_PROBLEM DESCRIPTION_
Search the data for "intros". Each line containing it is to be copied.
--- --- ---
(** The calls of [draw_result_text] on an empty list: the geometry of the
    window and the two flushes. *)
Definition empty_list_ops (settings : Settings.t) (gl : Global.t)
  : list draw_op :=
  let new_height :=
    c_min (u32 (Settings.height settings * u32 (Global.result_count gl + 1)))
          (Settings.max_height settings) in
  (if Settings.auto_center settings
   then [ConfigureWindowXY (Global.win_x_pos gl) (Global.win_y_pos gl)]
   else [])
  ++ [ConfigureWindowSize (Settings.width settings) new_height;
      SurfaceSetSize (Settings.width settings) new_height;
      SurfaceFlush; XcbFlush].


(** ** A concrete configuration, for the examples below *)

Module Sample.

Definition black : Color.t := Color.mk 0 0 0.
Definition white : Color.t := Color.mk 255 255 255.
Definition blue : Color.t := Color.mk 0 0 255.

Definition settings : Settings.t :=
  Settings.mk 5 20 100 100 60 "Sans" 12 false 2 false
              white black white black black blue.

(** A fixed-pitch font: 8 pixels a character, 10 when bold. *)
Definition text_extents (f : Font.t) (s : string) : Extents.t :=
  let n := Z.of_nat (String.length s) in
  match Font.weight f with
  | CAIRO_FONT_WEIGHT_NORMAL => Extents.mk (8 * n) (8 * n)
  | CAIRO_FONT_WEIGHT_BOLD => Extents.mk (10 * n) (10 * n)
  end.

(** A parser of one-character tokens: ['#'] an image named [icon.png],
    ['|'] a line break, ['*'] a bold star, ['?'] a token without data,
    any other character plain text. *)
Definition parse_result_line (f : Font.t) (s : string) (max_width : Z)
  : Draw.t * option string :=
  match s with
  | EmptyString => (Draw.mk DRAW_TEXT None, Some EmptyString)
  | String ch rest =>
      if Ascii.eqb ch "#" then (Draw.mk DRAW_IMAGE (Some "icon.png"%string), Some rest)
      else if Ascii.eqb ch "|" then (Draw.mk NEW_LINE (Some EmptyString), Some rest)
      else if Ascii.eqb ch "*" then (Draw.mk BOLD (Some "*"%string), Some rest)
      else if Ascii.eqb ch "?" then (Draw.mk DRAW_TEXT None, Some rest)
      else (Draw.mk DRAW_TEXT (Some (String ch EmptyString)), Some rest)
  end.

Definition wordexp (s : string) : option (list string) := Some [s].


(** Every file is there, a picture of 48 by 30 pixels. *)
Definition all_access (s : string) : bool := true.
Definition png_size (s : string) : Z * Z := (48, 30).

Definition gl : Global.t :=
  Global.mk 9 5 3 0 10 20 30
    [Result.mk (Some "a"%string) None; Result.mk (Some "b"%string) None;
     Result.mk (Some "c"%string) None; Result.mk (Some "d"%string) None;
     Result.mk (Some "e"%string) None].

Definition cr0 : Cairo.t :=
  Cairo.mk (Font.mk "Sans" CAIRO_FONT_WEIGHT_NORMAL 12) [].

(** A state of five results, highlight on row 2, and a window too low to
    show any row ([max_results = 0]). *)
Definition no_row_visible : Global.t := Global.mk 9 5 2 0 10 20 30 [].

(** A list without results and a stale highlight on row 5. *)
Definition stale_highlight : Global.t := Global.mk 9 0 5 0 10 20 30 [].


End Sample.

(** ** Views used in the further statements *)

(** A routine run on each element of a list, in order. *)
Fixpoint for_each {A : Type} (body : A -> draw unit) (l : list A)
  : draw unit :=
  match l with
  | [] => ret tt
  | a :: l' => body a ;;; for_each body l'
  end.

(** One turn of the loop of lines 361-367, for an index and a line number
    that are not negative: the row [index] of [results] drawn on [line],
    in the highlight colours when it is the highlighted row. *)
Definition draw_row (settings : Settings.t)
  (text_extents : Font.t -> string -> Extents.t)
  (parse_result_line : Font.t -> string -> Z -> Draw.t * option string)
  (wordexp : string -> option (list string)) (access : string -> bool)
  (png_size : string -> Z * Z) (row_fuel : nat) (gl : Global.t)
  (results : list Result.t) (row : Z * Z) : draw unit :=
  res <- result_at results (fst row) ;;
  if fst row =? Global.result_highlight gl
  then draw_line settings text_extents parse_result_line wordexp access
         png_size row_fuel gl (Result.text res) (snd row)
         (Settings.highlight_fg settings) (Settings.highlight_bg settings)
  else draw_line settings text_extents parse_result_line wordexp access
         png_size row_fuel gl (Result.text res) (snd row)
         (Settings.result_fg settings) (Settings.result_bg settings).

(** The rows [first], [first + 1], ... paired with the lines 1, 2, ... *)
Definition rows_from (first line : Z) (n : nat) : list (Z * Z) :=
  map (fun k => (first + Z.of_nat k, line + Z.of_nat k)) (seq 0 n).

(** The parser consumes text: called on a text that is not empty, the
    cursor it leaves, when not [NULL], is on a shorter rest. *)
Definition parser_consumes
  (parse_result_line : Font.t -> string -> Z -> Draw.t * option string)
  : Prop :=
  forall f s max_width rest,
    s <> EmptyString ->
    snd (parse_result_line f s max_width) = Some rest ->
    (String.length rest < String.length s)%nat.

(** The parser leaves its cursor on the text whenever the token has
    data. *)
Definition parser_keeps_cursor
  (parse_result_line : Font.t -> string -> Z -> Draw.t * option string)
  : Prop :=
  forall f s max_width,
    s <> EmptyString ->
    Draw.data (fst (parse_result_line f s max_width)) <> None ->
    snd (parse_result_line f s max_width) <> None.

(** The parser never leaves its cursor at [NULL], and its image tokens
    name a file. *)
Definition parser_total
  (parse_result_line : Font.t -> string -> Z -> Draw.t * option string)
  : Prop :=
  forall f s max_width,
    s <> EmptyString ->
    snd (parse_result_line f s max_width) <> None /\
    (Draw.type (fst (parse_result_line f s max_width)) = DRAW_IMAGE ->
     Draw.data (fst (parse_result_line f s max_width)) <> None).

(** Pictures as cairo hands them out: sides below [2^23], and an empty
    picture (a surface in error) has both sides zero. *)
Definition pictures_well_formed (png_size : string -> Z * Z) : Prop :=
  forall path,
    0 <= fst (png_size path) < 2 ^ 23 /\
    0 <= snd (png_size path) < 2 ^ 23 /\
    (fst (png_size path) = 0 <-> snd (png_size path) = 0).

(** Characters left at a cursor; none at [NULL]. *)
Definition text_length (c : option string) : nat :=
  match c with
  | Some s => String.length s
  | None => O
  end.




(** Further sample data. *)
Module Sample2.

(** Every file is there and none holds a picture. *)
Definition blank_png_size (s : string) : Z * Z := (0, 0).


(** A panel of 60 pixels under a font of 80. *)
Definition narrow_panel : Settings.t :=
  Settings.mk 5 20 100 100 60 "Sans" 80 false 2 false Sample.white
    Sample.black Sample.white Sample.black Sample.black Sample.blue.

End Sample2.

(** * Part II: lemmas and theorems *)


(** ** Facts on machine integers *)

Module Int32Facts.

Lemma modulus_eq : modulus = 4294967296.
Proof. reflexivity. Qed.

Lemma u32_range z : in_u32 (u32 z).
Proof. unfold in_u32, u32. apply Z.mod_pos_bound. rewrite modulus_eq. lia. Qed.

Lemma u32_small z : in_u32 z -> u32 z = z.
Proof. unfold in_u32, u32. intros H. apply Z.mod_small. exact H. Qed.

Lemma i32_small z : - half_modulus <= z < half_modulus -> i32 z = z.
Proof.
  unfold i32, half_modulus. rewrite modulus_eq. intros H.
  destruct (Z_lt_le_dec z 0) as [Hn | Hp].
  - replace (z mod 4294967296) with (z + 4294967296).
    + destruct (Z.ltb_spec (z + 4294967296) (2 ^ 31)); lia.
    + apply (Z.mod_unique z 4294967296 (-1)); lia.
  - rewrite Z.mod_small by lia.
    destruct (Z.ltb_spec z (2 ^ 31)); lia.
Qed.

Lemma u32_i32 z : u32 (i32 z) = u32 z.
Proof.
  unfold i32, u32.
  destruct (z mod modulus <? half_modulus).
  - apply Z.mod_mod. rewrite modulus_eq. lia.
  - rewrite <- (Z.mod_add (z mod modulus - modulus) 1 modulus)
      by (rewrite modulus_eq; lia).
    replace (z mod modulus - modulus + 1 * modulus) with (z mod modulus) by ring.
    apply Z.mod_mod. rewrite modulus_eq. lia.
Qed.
--- --- ---
_RESPONSE BELOW_
Proof. unfold in_u32, u32. intros H. apply Z.mod_small. exact H. Qed.
  unfold i32, half_modulus. rewrite modulus_eq. intros H.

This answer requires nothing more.